(** * GTFS-Viewer: the route-detail pipeline of [gtfsviewer.py]

    A shallow embedding of class [GTFSViewer] (src/gtfsviewer.py):
    [_is_valid_gtfs], [get_routes], [get_route_details], [upload_gtfs],
    and, after them, [__init__], [get_available_folders],
    [_get_agency_name] and the endpoints of src/flaskapp.py.

    Conventions of the embedding.
    - A pandas [DataFrame] is its columns (name and dtype) and its rows; a
      cell is the Python scalar that [read_csv] produced: an integer, a
      finite float, a string, or NaN (a missing field).  Finite floats are
      the rational numbers they denote, so that [==] and [<] on them are
      exact; an integer and a float are equal when they denote one number
      (as numpy finds them, for integers below 2^53).  Columns of booleans
      are left out.  Strings are strings of bytes; what Python does with a
      digit or a space outside ASCII is not modelled.
    - An exception is a value of type [exn]; code that may raise returns
      [Exc A].  The [try/except Exception] around each public method is the
      last step of its model.
    - The file system is a finite map from the path strings that
      [os.path.join] builds to nodes; a file holds what [pd.read_csv] makes
      of it.  Two spellings of one path are two keys.
    - Four services of the Python runtime are not re-implemented but taken
      as the fields of a [Runtime]: [datetime.strptime] for the format
      ["%Y-%m-%d %H:%M"], [repr] and [float] on floats and strings, and the
      key-dtype check of [pd.merge]. *)

From Stdlib Require Import ZArith QArith String Ascii List Bool Lia.
From Stdlib Require Import DecimalString DecimalPos Permutation Sorted.
From stdpp Require Import base tactics option strings gmap.

Import ListNotations.
Local Open Scope string_scope.
Local Open Scope list_scope.
Local Open Scope Z_scope.

(** ** Exceptions and the error monad *)

Inductive exn : Type :=
  | KeyError (key : string)          (* df[col], row[col], merge on a missing column *)
  | ValueError (msg : string)
  | TypeError (msg : string)
  | OSError (path : string)          (* FileNotFoundError, IsADirectoryError, ... *)
  | ParserError (path : string)      (* pd.read_csv could not parse the file *)
  | BadZipFile.

Definition Exc (A : Type) : Type := (exn + A)%type.

Definition ret {A} (a : A) : Exc A := inr a.
Definition raise {A} (e : exn) : Exc A := inl e.
Definition bind {A B} (m : Exc A) (k : A -> Exc B) : Exc B :=
  match m with
  | inl e => inl e
  | inr a => k a
  end.

Notation "x <- m ;; k" := (bind m (fun x => k))
  (at level 100, m at next level, right associativity).

Fixpoint mapM {A B} (f : A -> Exc B) (l : list A) : Exc (list B) :=
  match l with
  | [] => ret []
  | a :: l' => b <- f a ;; bs <- mapM f l' ;; ret (b :: bs)
  end.

(** ** Python scalars *)

Inductive Value : Type :=
  | VInt (z : Z)
  | VFloat (q : Q)
  | VStr (s : string)
  | VNaN.

(** [pd.isna(x)] on a scalar. *)
Definition isna (v : Value) : bool :=
  match v with VNaN => true | _ => false end.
# # #
# Exercise
Quote exactly the first line of the data and every line after it through the one holding "- A pandas [DataFrame]".

# The answer
(** * GTFS-Viewer: the route-detail pipeline of [gtfsviewer.py]

    A shallow embedding of class [GTFSViewer] (src/gtfsviewer.py):
    [_is_valid_gtfs], [get_routes], [get_route_details], [upload_gtfs],
    and, after them, [__init__], [get_available_folders],
    [_get_agency_name] and the endpoints of src/flaskapp.py.

    Conventions of the embedding.
    - A pandas [DataFrame] is its columns (name and dtype) and its rows; a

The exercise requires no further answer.